(DATA RECORDS)

==*==

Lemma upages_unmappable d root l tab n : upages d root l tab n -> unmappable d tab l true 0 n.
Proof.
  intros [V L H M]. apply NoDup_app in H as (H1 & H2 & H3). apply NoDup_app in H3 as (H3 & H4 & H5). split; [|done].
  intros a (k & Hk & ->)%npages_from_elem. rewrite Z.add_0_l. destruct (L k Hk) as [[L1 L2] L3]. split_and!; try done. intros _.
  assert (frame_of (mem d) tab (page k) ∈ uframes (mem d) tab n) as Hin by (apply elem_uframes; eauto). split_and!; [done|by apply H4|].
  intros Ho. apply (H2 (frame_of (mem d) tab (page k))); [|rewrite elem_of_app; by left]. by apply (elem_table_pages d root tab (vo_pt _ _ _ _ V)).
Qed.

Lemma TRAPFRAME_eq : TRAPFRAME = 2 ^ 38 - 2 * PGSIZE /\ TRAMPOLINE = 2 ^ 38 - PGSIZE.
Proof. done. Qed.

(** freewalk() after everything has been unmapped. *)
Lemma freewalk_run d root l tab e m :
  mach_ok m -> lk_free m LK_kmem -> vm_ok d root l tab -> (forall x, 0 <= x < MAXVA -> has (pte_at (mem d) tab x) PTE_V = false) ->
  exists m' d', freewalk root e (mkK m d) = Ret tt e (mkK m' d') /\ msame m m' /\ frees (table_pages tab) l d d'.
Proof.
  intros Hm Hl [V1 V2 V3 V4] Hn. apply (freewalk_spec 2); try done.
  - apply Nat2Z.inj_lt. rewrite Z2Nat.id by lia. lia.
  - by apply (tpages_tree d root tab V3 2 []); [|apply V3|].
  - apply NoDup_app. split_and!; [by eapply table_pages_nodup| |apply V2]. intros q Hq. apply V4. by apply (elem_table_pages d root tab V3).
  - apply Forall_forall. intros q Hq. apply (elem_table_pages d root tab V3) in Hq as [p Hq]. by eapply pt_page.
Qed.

==*==

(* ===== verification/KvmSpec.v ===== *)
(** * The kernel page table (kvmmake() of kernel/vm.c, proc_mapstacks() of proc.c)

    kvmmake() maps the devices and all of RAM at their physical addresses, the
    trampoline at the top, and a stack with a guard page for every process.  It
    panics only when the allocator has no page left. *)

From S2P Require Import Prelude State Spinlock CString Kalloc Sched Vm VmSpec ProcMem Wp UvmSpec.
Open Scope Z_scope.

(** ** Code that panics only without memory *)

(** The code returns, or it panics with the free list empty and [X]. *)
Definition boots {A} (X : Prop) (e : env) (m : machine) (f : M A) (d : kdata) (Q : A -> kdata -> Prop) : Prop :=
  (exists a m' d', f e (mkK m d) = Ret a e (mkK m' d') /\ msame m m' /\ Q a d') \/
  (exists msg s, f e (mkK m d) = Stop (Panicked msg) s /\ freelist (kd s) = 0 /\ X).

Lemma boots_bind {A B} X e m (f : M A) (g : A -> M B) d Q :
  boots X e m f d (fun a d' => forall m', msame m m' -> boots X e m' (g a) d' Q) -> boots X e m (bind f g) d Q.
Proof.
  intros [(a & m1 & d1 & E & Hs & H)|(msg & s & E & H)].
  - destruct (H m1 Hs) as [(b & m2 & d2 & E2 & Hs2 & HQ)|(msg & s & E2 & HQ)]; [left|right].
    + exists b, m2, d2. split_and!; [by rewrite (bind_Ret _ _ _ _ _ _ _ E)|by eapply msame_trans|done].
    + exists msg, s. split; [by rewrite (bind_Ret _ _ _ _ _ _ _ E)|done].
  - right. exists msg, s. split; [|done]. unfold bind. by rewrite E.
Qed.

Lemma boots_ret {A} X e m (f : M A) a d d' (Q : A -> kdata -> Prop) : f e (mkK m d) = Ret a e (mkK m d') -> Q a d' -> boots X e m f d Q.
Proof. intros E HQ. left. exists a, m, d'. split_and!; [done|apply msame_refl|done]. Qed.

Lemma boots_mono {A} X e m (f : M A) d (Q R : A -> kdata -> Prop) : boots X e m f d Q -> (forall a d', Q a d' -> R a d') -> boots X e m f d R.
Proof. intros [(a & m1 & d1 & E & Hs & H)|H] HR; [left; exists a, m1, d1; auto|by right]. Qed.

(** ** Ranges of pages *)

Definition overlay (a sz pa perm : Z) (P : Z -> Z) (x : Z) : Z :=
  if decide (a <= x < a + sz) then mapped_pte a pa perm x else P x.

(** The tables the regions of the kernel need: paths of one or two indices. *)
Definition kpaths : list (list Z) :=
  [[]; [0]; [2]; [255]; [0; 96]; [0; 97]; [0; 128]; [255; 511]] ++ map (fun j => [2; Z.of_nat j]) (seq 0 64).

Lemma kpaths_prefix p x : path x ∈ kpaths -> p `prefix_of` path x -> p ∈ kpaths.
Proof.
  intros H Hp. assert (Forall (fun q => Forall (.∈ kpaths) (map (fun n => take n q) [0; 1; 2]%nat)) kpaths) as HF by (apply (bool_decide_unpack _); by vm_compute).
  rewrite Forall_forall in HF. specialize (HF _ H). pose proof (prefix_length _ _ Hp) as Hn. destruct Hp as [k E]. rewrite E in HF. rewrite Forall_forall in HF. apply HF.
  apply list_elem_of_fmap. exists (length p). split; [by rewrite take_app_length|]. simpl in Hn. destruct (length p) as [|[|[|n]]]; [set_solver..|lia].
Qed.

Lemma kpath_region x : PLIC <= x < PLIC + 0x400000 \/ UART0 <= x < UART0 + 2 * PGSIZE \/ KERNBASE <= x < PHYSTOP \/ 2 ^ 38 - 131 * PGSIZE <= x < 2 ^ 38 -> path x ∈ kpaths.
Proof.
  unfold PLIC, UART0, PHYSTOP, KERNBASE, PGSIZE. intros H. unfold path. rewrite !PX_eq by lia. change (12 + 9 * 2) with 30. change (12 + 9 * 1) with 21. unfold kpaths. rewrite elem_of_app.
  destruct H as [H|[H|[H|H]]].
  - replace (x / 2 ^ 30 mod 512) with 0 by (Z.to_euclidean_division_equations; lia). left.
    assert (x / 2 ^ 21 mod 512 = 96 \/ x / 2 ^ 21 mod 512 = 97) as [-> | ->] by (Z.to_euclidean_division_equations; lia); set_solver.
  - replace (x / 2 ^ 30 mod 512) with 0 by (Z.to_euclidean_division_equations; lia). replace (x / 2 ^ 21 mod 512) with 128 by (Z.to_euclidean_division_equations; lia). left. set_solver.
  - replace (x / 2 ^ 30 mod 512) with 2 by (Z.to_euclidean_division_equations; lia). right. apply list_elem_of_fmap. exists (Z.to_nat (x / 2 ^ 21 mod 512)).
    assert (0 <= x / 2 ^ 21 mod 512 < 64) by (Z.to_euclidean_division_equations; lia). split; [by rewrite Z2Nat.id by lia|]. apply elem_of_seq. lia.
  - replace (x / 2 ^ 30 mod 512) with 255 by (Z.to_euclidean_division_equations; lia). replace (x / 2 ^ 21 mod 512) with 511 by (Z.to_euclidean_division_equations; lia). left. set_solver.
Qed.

==*==

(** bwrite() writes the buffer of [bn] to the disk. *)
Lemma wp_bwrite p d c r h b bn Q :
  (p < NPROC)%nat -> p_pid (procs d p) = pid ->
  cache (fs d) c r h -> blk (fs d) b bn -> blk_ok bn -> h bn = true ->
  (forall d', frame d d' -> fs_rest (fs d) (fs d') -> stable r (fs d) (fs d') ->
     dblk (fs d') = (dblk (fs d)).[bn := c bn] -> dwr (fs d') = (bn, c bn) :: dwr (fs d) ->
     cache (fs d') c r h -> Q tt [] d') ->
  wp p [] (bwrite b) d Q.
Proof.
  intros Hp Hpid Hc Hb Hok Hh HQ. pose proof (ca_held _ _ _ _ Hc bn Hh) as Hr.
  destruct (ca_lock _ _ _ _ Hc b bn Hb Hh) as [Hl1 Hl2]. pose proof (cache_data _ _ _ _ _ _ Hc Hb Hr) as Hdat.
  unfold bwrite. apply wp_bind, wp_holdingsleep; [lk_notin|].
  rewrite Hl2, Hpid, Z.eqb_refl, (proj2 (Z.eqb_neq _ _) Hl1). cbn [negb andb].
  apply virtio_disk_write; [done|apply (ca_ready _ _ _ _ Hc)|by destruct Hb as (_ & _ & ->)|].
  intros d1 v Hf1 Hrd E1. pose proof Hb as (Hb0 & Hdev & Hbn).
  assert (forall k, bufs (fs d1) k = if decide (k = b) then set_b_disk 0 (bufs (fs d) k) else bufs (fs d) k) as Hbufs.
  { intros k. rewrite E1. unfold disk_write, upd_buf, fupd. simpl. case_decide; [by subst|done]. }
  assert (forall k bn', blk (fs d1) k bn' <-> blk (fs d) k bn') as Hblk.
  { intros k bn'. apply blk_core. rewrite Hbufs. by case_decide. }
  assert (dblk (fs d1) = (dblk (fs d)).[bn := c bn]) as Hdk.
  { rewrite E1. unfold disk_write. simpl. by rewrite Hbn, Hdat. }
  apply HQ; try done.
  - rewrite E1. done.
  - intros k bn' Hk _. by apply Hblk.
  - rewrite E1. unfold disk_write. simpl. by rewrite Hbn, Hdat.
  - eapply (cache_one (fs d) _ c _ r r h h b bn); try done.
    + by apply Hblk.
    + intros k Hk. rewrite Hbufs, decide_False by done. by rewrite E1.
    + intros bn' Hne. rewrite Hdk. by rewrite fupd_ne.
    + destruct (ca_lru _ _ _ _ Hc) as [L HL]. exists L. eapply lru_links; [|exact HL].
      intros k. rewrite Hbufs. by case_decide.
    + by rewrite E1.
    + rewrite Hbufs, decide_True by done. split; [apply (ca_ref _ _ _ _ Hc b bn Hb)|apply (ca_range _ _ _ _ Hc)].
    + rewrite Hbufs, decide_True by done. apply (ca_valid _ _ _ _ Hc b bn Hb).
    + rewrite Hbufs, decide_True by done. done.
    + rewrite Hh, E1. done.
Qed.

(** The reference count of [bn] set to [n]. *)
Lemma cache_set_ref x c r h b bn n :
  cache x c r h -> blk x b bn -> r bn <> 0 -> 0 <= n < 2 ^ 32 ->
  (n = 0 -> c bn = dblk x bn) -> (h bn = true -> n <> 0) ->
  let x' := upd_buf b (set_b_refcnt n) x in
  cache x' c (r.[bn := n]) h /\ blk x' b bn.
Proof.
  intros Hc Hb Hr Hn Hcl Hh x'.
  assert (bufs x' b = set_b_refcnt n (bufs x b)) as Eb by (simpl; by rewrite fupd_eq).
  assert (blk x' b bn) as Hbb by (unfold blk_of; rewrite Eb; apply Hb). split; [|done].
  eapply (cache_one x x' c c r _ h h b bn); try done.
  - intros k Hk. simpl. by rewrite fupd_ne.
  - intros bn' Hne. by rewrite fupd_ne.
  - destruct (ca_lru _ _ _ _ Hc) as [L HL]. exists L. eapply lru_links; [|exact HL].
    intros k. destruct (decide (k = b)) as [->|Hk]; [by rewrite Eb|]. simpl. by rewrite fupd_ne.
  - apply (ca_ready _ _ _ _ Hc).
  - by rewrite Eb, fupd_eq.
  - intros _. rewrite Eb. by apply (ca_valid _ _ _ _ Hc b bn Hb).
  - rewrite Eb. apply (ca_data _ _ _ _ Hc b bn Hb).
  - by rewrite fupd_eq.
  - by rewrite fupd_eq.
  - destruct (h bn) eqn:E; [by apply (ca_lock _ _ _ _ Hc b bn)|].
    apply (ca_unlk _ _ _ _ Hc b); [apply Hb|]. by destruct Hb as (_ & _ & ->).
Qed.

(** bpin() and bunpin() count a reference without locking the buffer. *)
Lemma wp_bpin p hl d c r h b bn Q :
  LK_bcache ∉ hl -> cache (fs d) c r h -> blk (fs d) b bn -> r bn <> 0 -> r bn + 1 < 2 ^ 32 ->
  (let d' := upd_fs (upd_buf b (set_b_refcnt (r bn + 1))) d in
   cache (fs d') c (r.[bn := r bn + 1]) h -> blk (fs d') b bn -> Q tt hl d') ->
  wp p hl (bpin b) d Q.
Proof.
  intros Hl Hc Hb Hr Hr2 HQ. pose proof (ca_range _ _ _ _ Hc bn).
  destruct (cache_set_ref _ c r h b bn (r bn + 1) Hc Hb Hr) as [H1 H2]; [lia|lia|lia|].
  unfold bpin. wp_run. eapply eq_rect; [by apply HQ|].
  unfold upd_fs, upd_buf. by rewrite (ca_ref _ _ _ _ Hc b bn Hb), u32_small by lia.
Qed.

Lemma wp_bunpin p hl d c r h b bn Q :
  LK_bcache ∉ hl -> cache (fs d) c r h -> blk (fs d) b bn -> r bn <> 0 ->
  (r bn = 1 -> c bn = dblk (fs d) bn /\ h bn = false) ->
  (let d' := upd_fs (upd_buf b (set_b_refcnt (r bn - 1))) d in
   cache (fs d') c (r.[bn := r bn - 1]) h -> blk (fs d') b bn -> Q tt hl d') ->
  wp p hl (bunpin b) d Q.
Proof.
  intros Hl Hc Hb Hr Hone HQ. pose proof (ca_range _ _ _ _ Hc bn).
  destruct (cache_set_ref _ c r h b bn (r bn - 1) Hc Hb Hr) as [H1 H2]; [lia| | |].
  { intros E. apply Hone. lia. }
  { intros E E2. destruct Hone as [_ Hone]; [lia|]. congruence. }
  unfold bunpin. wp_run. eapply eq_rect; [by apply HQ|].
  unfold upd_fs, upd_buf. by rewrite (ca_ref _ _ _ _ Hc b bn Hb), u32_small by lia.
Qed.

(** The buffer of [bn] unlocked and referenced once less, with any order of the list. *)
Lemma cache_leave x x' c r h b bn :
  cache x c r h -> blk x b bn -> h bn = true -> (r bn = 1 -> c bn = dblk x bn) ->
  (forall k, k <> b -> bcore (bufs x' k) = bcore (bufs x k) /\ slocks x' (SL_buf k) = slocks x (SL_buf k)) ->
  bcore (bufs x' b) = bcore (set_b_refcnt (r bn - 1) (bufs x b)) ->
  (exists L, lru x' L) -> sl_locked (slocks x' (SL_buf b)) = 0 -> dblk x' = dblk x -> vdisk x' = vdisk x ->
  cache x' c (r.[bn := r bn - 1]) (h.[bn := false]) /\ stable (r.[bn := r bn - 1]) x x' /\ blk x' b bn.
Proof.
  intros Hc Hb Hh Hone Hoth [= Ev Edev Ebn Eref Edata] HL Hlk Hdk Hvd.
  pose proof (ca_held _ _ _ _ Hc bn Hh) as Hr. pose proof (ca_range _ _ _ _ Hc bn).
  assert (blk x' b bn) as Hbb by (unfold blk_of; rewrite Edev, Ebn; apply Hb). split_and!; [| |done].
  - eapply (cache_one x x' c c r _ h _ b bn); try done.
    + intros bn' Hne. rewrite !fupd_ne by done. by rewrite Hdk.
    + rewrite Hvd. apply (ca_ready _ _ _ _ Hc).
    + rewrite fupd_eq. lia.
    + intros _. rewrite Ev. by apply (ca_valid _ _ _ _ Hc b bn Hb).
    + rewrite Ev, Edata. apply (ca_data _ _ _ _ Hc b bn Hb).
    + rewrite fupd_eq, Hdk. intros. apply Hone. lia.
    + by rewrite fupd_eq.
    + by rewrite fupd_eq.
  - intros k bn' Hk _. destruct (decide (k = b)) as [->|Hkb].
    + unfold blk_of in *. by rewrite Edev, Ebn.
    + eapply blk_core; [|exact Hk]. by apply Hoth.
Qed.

==*==

(DIRECTIONS FOR THIS TASK) Pull each line containing "Edev" from the records.

(RESULT BELOW)
  intros Hc Hb Hh Hone Hoth [= Ev Edev Ebn Eref Edata] HL Hlk Hdk Hvd.
  assert (blk x' b bn) as Hbb by (unfold blk_of; rewrite Edev, Ebn; apply Hb). split_and!; [| |done].
    + unfold blk_of in *. by rewrite Edev, Ebn.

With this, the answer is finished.